*** Opening of DATA SHOWN ***

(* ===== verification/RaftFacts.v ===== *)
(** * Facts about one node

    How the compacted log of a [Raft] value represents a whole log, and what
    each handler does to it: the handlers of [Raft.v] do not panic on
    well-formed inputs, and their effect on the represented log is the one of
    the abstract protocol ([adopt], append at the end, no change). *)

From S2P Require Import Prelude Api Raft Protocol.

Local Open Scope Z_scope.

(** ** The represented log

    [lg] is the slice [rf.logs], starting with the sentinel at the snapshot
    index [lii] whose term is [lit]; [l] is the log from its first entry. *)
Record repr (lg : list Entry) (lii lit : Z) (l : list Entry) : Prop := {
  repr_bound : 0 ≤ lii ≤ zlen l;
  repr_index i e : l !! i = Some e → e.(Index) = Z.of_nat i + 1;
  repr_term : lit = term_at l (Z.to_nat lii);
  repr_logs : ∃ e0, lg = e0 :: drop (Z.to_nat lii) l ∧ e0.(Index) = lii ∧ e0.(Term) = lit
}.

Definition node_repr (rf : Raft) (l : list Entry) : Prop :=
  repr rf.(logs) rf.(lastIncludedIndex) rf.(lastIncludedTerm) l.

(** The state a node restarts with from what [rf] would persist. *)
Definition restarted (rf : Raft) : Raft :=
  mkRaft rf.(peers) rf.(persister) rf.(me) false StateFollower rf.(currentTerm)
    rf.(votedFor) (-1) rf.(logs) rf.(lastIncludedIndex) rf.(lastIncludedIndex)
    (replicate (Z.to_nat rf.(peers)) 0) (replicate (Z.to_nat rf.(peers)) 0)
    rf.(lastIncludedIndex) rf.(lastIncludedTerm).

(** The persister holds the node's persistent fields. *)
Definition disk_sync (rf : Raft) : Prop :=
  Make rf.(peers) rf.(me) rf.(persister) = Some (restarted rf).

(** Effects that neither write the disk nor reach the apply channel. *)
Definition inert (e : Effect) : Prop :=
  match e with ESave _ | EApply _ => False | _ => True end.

*** Close of DATA SHOWN ***
*** Opening of DATA SHOWN ***

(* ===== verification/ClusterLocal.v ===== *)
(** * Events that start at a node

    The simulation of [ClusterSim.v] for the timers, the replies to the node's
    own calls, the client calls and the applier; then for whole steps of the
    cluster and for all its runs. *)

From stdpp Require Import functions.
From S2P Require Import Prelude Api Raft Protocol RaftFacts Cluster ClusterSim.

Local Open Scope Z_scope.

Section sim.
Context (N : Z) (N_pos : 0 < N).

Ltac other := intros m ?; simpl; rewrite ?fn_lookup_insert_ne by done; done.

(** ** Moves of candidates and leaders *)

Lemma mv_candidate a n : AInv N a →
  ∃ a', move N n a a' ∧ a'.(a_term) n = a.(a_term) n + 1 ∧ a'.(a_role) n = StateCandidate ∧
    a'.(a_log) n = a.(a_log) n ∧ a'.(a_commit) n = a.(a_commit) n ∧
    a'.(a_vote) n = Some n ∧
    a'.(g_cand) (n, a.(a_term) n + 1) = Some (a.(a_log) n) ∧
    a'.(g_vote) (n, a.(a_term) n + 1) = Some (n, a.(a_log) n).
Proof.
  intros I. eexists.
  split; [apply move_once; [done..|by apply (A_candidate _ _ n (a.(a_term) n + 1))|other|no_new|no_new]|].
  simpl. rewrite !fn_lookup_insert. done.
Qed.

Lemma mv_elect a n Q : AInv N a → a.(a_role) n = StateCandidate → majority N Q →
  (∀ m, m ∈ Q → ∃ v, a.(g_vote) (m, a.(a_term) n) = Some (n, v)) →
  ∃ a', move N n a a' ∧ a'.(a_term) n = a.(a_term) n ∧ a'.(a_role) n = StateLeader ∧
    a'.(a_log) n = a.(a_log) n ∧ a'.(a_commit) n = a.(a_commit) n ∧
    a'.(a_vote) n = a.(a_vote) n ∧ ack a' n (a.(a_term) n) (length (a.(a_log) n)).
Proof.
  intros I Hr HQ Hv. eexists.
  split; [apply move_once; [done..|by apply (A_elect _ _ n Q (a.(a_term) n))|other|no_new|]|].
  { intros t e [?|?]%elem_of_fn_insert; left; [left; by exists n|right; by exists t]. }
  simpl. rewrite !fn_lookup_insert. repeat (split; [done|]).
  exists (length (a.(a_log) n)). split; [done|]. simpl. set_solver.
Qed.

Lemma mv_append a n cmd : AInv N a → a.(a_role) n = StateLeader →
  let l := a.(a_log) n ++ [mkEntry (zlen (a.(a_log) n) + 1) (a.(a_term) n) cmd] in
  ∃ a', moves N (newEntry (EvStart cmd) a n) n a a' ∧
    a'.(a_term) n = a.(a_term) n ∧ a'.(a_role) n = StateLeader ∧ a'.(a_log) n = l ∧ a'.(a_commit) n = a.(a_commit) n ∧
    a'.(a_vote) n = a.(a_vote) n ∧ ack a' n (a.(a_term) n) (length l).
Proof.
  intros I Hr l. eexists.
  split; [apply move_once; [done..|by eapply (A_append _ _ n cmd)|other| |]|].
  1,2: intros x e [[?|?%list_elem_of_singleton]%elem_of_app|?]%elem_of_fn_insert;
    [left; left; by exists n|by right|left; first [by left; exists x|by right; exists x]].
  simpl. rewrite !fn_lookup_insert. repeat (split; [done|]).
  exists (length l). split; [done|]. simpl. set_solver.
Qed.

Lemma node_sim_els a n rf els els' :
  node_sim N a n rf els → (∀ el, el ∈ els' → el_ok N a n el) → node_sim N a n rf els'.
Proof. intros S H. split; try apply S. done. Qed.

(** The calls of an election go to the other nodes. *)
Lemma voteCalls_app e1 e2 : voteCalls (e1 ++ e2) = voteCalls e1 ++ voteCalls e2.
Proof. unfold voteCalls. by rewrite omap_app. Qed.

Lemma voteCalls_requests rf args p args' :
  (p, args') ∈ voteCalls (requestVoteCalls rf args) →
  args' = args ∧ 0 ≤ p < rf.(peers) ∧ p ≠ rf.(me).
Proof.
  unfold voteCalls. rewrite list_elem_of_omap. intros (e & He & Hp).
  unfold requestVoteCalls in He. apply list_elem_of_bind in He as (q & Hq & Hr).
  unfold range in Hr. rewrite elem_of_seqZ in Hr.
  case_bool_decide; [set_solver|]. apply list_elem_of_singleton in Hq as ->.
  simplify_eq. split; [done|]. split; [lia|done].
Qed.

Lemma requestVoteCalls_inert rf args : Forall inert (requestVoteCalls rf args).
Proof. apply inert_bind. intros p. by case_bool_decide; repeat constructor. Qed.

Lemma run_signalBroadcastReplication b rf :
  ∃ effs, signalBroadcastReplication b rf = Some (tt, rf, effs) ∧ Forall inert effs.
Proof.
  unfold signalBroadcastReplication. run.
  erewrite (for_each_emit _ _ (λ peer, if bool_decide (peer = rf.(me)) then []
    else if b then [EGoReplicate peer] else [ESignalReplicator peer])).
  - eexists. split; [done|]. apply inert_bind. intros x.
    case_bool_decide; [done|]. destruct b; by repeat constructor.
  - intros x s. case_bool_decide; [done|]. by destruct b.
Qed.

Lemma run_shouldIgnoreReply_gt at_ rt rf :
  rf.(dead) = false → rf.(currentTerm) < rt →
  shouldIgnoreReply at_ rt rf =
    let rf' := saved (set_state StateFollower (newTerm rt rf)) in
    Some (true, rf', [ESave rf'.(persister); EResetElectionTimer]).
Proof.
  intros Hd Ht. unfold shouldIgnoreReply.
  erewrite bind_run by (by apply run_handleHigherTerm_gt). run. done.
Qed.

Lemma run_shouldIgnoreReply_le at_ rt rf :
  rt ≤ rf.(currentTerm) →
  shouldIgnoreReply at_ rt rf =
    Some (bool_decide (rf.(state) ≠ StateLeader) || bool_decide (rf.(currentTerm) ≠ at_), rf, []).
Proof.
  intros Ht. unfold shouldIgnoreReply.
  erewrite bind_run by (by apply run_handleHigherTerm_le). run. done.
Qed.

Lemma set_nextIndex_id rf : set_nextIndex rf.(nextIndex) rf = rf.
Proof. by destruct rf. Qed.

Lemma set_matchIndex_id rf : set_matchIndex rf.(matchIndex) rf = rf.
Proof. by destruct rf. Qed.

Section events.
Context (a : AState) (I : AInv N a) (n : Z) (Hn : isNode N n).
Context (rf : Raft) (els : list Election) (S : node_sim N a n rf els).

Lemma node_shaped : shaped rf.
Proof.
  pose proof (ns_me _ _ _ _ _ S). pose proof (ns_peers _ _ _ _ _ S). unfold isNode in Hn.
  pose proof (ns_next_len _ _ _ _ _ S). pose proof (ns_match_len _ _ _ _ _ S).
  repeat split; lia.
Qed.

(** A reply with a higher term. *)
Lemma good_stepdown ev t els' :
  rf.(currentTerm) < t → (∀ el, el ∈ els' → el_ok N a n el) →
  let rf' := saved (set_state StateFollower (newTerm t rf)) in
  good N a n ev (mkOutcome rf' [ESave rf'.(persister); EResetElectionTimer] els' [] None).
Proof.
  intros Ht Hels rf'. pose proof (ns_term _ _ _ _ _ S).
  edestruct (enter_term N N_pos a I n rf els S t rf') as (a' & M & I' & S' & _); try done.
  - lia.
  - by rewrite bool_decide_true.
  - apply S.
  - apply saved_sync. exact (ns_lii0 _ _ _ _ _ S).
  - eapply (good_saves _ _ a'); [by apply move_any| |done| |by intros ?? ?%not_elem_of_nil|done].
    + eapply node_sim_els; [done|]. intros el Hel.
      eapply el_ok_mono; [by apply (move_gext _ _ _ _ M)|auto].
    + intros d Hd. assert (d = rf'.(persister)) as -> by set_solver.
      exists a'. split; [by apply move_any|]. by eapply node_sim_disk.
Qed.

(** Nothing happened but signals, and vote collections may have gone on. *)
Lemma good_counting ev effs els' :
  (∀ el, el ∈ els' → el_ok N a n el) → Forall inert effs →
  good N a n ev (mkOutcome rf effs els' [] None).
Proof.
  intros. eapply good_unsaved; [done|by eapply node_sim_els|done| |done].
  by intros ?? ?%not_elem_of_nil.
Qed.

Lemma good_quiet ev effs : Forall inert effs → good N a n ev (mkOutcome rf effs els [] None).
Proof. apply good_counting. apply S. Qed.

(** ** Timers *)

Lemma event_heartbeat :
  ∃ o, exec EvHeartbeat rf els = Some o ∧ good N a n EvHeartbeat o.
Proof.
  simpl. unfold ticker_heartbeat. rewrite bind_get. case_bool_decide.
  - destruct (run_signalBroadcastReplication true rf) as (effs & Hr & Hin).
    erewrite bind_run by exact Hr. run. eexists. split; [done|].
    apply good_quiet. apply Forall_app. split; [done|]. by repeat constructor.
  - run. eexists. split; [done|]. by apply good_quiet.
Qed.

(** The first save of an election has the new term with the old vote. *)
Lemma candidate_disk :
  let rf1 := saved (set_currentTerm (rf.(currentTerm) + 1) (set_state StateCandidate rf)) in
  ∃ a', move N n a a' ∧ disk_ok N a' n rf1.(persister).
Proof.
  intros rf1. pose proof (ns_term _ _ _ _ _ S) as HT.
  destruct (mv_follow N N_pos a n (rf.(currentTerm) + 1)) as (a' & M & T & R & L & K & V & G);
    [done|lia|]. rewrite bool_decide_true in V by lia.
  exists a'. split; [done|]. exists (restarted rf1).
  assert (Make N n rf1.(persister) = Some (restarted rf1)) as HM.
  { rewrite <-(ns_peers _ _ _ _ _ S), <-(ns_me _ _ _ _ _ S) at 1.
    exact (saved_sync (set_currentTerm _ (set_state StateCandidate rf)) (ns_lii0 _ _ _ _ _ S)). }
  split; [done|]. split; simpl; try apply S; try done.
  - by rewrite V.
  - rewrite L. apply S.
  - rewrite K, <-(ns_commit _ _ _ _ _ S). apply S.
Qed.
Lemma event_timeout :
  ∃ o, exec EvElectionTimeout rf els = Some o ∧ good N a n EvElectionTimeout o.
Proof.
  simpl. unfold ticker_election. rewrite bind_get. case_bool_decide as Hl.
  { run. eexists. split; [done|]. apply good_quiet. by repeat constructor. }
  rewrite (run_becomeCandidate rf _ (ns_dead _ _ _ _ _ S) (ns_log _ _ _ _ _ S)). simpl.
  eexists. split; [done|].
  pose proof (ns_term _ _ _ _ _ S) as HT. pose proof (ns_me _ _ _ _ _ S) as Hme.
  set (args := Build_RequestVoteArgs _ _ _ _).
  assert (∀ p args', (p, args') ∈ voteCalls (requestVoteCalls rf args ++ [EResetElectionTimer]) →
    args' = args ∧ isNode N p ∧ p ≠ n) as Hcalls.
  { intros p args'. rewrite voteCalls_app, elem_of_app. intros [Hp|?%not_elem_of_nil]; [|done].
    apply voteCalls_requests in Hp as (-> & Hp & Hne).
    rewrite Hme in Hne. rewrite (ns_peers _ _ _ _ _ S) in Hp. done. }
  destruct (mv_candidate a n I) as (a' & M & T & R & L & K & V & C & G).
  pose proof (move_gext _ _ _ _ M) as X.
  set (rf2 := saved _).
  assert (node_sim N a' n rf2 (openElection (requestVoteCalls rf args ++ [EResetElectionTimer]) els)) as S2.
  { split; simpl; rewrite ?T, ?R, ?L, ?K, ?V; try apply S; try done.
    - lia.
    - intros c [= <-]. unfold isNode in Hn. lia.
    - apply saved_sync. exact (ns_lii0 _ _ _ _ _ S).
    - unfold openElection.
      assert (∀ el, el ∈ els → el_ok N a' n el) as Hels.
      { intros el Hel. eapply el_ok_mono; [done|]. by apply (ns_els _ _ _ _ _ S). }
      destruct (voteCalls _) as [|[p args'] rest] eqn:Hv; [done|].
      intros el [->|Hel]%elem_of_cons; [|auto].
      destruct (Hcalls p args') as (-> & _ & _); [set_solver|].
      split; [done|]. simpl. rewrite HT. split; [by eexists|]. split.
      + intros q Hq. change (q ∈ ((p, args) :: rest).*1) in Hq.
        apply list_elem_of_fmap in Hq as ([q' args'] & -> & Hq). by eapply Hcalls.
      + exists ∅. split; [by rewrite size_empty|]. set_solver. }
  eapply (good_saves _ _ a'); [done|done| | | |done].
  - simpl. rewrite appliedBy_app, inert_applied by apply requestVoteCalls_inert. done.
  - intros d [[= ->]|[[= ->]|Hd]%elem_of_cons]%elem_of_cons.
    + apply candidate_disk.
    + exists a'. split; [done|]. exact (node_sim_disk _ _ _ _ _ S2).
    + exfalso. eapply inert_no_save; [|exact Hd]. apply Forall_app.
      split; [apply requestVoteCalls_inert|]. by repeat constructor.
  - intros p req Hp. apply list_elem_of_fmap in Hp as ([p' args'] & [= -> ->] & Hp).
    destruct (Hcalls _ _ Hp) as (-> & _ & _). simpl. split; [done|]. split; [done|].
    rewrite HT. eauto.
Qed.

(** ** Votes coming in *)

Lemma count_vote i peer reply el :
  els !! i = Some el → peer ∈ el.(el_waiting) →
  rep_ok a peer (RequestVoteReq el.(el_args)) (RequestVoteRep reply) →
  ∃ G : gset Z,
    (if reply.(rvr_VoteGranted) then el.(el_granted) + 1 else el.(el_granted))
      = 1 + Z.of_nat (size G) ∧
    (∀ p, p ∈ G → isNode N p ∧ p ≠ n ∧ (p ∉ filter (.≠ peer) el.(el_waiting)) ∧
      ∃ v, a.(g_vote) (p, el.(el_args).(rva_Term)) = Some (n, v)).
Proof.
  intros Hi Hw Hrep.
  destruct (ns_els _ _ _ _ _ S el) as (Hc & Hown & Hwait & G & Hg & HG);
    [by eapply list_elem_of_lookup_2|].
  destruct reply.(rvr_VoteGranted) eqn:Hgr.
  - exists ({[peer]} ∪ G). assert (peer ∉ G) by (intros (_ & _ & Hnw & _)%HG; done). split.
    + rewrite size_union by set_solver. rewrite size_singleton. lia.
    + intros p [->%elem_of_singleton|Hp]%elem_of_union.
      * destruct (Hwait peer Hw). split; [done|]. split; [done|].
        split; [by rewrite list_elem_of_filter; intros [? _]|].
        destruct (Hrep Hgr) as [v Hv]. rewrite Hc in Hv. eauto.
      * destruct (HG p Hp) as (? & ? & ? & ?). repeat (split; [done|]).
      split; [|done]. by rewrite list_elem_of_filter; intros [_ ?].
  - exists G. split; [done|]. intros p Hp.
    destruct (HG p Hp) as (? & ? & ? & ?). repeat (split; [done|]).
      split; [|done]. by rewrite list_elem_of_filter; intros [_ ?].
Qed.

*** Close of DATA SHOWN ***

Show all lines from the data that contain "lastIncludedTerm".

FINISHED TASK |
  repr rf.(logs) rf.(lastIncludedIndex) rf.(lastIncludedTerm) l.
    rf.(lastIncludedIndex) rf.(lastIncludedTerm).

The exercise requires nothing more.